Aim of the exercise -> Take each line of the data that contains the string "pyval" and copy it.

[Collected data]
Lemma log_summary_is_Some apartments :
  is_Some (log_summary apartments) ↔
  records_have_status apartments = true ∧
  ∀ apt_id info, apartments !! apt_id = Some info →
    info !! "status" = Some STATUS_FREE ∨
    info !! "status" = Some STATUS_RESERVED → named info.
Proof.
  unfold log_summary.
  pose proof (count_status_is_Some STATUS_FREE apartments) as H1.
  pose proof (count_status_is_Some "unknown" apartments) as H2.
  pose proof (count_status_is_Some STATUS_RESERVED apartments) as H3.
  pose proof (count_status_is_Some STATUS_OCCUPIED apartments) as H4.
  pose proof (log_listing_is_Some STATUS_FREE apartments) as H5.
  pose proof (log_listing_is_Some STATUS_RESERVED apartments) as H6.
  destruct (records_have_status apartments).
  - destruct H1 as [_ [? ->]]; [done|]. destruct H2 as [_ [? ->]]; [done|].
    destruct H3 as [_ [? ->]]; [done|]. destruct H4 as [_ [? ->]]; [done|].
    simpl. destruct (log_listing STATUS_FREE apartments) as [[]|]; simpl.
    + rewrite H6. split.
      * intros Hres. split; [done|]. intros apt_id info Hinfo [Hs|Hs].
        -- eapply H5; [by eexists|done|done].
        -- by eapply Hres.
      * intros [_ H] apt_id info Hinfo Hs. eapply H; [done|by right].
    + split; [by intros [? ?]|]. intros [_ H].
      apply H5. intros apt_id info Hinfo Hs. eapply H; [done|by left].
  - destruct (count_status STATUS_FREE apartments) eqn:Hc.
    + destruct H1 as [H1 _]. by specialize (H1 (ex_intro _ _ eq_refl)).
    + simpl. split; [by intros [? ?]|by intros [? _]].
Qed.

Section Check.

Variable config : gmap string pyval.


(** X15.  A message is sent only when a previous snapshot exists, the check
    is not the first run and the delta is not empty; its subject and body
    are those built from the delta, and the server accepted it. *)
Theorem sent_only_for_delta (first_run : bool) (fetch : fetched)
    (deliver : message → bool)
    (state : option (gmap string (gmap string string))) (m : message) :
  sent (check_availability config first_run fetch deliver state) = Some m →
  first_run = false ∧
  ∃ previous apartments delta,
    state = Some previous ∧ fetch = Fetched apartments ∧
    find_newly_available (Some previous) apartments = Some delta ∧
    delta ≠ ∅ ∧
    build_availability_email delta = Some (msg_subject m, msg_html m) ∧
    msg_plain m = plain_text (msg_html m) ∧
    deliver m = true.
Proof.
  unfold check_availability. cbv zeta.
  destruct fetch as [|apartments]; [done|].
  destruct (decide (apartments = ∅)); [done|].
  destruct (log_summary apartments); [|done].
  destruct first_run; [done|].
  destruct (find_newly_available state apartments) as [delta|] eqn:Hdelta;
    [|done].
  destruct (decide (delta = ∅)) as [|Hne]; [done|].
  destruct (log_delta delta); [|done]. cbn [sent].
  unfold notify_available. rewrite decide_False by done.
  destruct (build_availability_email delta) as [[subject body_html]|]
    eqn:Hbuild; [|done].
  destruct (config !! "SMTP_HOST"), (config !! "SMTP_PORT"),
    (config !! "EMAIL_FROM"), (config !! "EMAIL_PASSWORD"),
    (config !! "EMAIL_TO"); try done.
  match goal with |- context [py_int ?port] => destruct (py_int port) end;
    [|done].
  match goal with |- context [deliver ?msg] => destruct (deliver msg) eqn:Hd end;
    [|done].
  intros [= <-]. split; [done|].
  destruct state as [previous|]; [|simpl in Hdelta; congruence].
  exists previous, apartments, delta. by cbn.
Qed.

(** X16.  What a check persists, and whether it raises, does not depend on
    the delivery of the message. *)
Theorem persistence_ignores_delivery (first_run : bool) (fetch : fetched)
    (deliver1 deliver2 : message → bool)
    (state : option (gmap string (gmap string string))) :
  state_file (check_availability config first_run fetch deliver1 state) =
  state_file (check_availability config first_run fetch deliver2 state) ∧
  raised (check_availability config first_run fetch deliver1 state) =
  raised (check_availability config first_run fetch deliver2 state).
Proof.
  unfold check_availability. cbv zeta.
  destruct fetch as [|apartments]; [done|].
  destruct (decide (apartments = ∅)); [done|].
  destruct (log_summary apartments); [|done].
  destruct first_run; [done|].
  destruct (find_newly_available state apartments) as [delta|]; [|done].
  destruct (decide (delta = ∅)); [done|].
  by destruct (log_delta delta).
Qed.

Lemma find_newly_available_same S :
  records_have_status S = true → find_newly_available (Some S) S = Some ∅.
Proof.
  intros HS. rewrite (find_newly_available_filter _ _ HS). f_equal.
  apply map_empty_filter. intros apt_id info Hinfo [Hav Hwas].
  simpl in Hav, Hwas.
  destruct (records_have_status_lookup _ _ _ HS Hinfo) as [status Hstatus].
  apply (was_unavailable_status _ _ _ _ Hinfo Hstatus) in Hwas.
  rewrite (is_available_status _ _ Hstatus) in Hav.
  destruct Hwas as [-> | ->]; by vm_compute in Hav.
Qed.

(** X17.  When a check has completed on a page with listings, a further
    check that fetches the same snapshot sends nothing and leaves that
    snapshot in the state file. *)
Theorem same_page_sends_nothing (first_run : bool)
    (apartments : gmap string (gmap string string))
    (deliver1 deliver2 : message → bool)
    (state : option (gmap string (gmap string string))) :
  apartments ≠ ∅ →
  raised (check_availability config first_run (Fetched apartments) deliver1
            state) = false →
  check_availability config false (Fetched apartments) deliver2
    (state_file (check_availability config first_run (Fetched apartments)
                   deliver1 state)) =
  {| raised := false; state_file := Some apartments; sent := None |}.
Proof.
  intros Hne.
  assert (is_Some (log_summary apartments) →
          check_availability config false (Fetched apartments) deliver2
            (Some apartments) =
          {| raised := false; state_file := Some apartments; sent := None |})
    as Hsecond.
  { intros Hlog. unfold check_availability. cbv zeta.
    rewrite decide_False by done.
    pose proof (proj1 (log_summary_is_Some apartments) Hlog) as [HS _].
    destruct Hlog as [[] ->].
    rewrite (find_newly_available_same _ HS). by rewrite decide_True. }
  unfold check_availability at 1 3. cbv zeta.
  rewrite decide_False by done.
  destruct (log_summary apartments) as [[]|] eqn:Hlog; [|done].
  specialize (Hsecond (ex_intro _ _ eq_refl)).
  destruct first_run; [done|].
  destruct (find_newly_available state apartments) as [delta|]; [|done].
  destruct (decide (delta = ∅)); [done|].
  by destruct (log_delta delta).
Qed.

End Check.




Lemma status_of_four (_html5 : gmap string string) classes data_text :
  status_of _html5 classes data_text ∈
  [STATUS_FREE; "unknown"; STATUS_RESERVED; STATUS_OCCUPIED].
Proof.
  unfold status_of, _detect_status, _detect_status_from_data_text.
  rewrite !elem_of_cons. repeat (case_match; try tauto).
Qed.

Lemma four_counts_add_up (statuses : list string) :
  Forall (λ s, s ∈ [STATUS_FREE; "unknown"; STATUS_RESERVED; STATUS_OCCUPIED])
    statuses →
  (length (filter (λ s, s = STATUS_FREE) statuses) +
   length (filter (λ s, s = "unknown") statuses) +
   length (filter (λ s, s = STATUS_RESERVED) statuses) +
   length (filter (λ s, s = STATUS_OCCUPIED) statuses))%nat
  = length statuses.
Proof.
  induction 1 as [|s statuses Hs _ IH]; [done|].
  rewrite !elem_of_cons, elem_of_nil in Hs.
  rewrite !filter_cons.
  destruct Hs as [->|[->|[->|[->|[]]]]];
    repeat (destruct (decide _) as [?|?]; try discriminate; try done);
    simpl; lia.
Qed.

(** X19.  On a parsed page the four counts of the summary line add up to the
    number of apartments. *)
Theorem status_counts_add_up (_html5 : gmap string string)
    (apt_links : list element) :
  let apartments := parse_apartments _html5 apt_links in
  ∃ free_count unknown_count reserved_count occupied_count,
    count_status STATUS_FREE apartments = Some free_count ∧
    count_status "unknown" apartments = Some unknown_count ∧
    count_status STATUS_RESERVED apartments = Some reserved_count ∧
    count_status STATUS_OCCUPIED apartments = Some occupied_count ∧
    (free_count + unknown_count + reserved_count + occupied_count)%nat
    = size apartments.
Proof.
  intros apartments. unfold count_status.
  destruct (mapM (λ a : gmap string string, a !! "status")
              (map_to_list apartments).*2) as [statuses|] eqn:Hm.
  - simpl. do 4 eexists. repeat (split; [reflexivity|]).
    rewrite four_counts_add_up.
    + apply length_mapM in Hm. rewrite <- Hm, length_fmap.
      apply length_map_to_list.
    + apply mapM_Some in Hm. apply Forall_forall. intros s Hs.
      apply list_elem_of_lookup in Hs as [i Hi].
      destruct (Forall2_lookup_r _ _ _ _ _ Hm Hi) as (a & Ha & Hstatus).
      assert (a ∈ (map_to_list apartments).*2) as Hin
        by (apply list_elem_of_lookup; by exists i).
      apply list_elem_of_fmap in Hin as ([k a'] & -> & Hk).
      apply elem_of_map_to_list, parse_apartments_inv in Hk
        as (link & _ & _ & Hk).
      simpl in Hstatus. rewrite Hk, apartment_info_status in Hstatus.
      injection Hstatus as <-. apply status_of_four.
  - exfalso.
    assert (is_Some (count_status STATUS_FREE apartments)) as [n Hn]
      by apply count_status_is_Some, parse_apartments_have_status.
    unfold count_status in Hn. by rewrite Hm in Hn.
Qed.

(** ** Configuration *)





(** ** Titles without a number suffix *)










(** ** The properties on the sample check *)

Lemma email_names_every_apartment_witness :
  match build_availability_email
          (parse_apartments html5_sample [link_0_1_free]) with
  | Some (subject, body_html) =>
      Str.contains "0.1" body_html = true ∧
      ∃ type,
        apartment_info html5_sample link_0_1_free !! "type" = Some type ∧
        Str.contains type body_html = true
  | None => False
  end.
Proof.
  destruct (build_availability_email
              (parse_apartments html5_sample [link_0_1_free]))
    as [[subject body_html]|] eqn:Hbuild.
  - apply (email_names_every_apartment _ subject body_html "0.1" _ Hbuild).
    vm_compute. reflexivity.
  - vm_compute in Hbuild. discriminate Hbuild.
Defined.

Lemma sent_only_for_delta_witness :
  match sent sample_check with
  | Some m => msg_plain m = plain_text (msg_html m)
  | None => False
  end.
Proof.
  destruct (sent sample_check) as [m|] eqn:Hsent.
  - unfold sample_check in Hsent.
    by destruct (sent_only_for_delta _ _ _ _ _ _ Hsent)
      as (_ & ? & ? & ? & _ & _ & _ & _ & _ & ? & _).
  - vm_compute in Hsent. discriminate Hsent.
Defined.

Lemma same_page_sends_nothing_witness :
  check_availability sample_config false
    (Fetched (parse_apartments html5_sample [link_0_1_free])) (λ _, false)
    (state_file sample_check) =
  {| raised := false;
     state_file := Some (parse_apartments html5_sample [link_0_1_free]);
     sent := None |}.
Proof.
  apply (same_page_sends_nothing sample_config false
           (parse_apartments html5_sample [link_0_1_free])
           (λ _, true) (λ _, false)
           (Some (parse_apartments html5_sample [link_0_1]))).
  - intros H.
    pose proof (parse_apartments_lookup html5_sample [link_0_1_free] "0.1")
      as Hlookup.
    rewrite H, lookup_empty in Hlookup. cbn [Str.truthy first_link] in Hlookup.
    by rewrite decide_True in Hlookup.
  - vm_compute. reflexivity.
Defined.

(** ** The run *)

Lemma check_state_file config first_run fetch deliver state :
  raised (check_availability config first_run fetch deliver state) = false →
  state_file (check_availability config first_run fetch deliver state)
  = next_state state fetch.
Proof.
  unfold check_availability, next_state. cbv zeta.
  destruct fetch as [|apartments]; [done|].
  destruct (decide (apartments = ∅)); [done|].
  destruct (log_summary apartments); [|done].
  destruct first_run; [done|].
  destruct (find_newly_available state apartments) as [delta|]; [|done].
  destruct (decide (delta = ∅)); [done|].
  by destruct (log_delta delta).
Qed.




(** X22.  When no exception ended a run of checks, the state file holds at
    its end the last snapshot with listings that the run fetched, or what
    it held at the start when no fetch gave one. *)
Theorem run_leaves_last_page (config : gmap string pyval) (first_run : bool)
    (ticks : list (fetched * (message → bool)))
    (state : option (gmap string (gmap string string))) :
  crashed (checks config first_run ticks state) = false →
  final_state (checks config first_run ticks state)
  = last_page ticks.*1 state.
Proof.
  revert first_run state.
  induction ticks as [|[fetch deliver] ticks IH]; intros first_run state;
    [done|].
  cbn [checks]. cbv zeta.
  destruct (raised (check_availability config first_run fetch deliver state))
    eqn:Hraised; [done|].
  cbn [crashed final_state]. intros Hrest.
  rewrite (IH _ _ Hrest), (check_state_file _ _ _ _ _ Hraised). done.
Qed.

Lemma run_leaves_last_page_witness :
  let ticks := [(Fetched (parse_apartments html5_sample [link_0_1]), λ _, true);
                (FetchError, λ _, true);
                (Fetched ∅, λ _, true)] in
  crashed (checks sample_config true ticks None) = false ∧
  final_state (checks sample_config true ticks None)
  = last_page ticks.*1 None.
Proof.
  cbv zeta. split; [vm_compute; reflexivity|].
  apply run_leaves_last_page. vm_compute. reflexivity.
Defined.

Answer area ->
Variable config : gmap string pyval.
Theorem run_leaves_last_page (config : gmap string pyval) (first_run : bool)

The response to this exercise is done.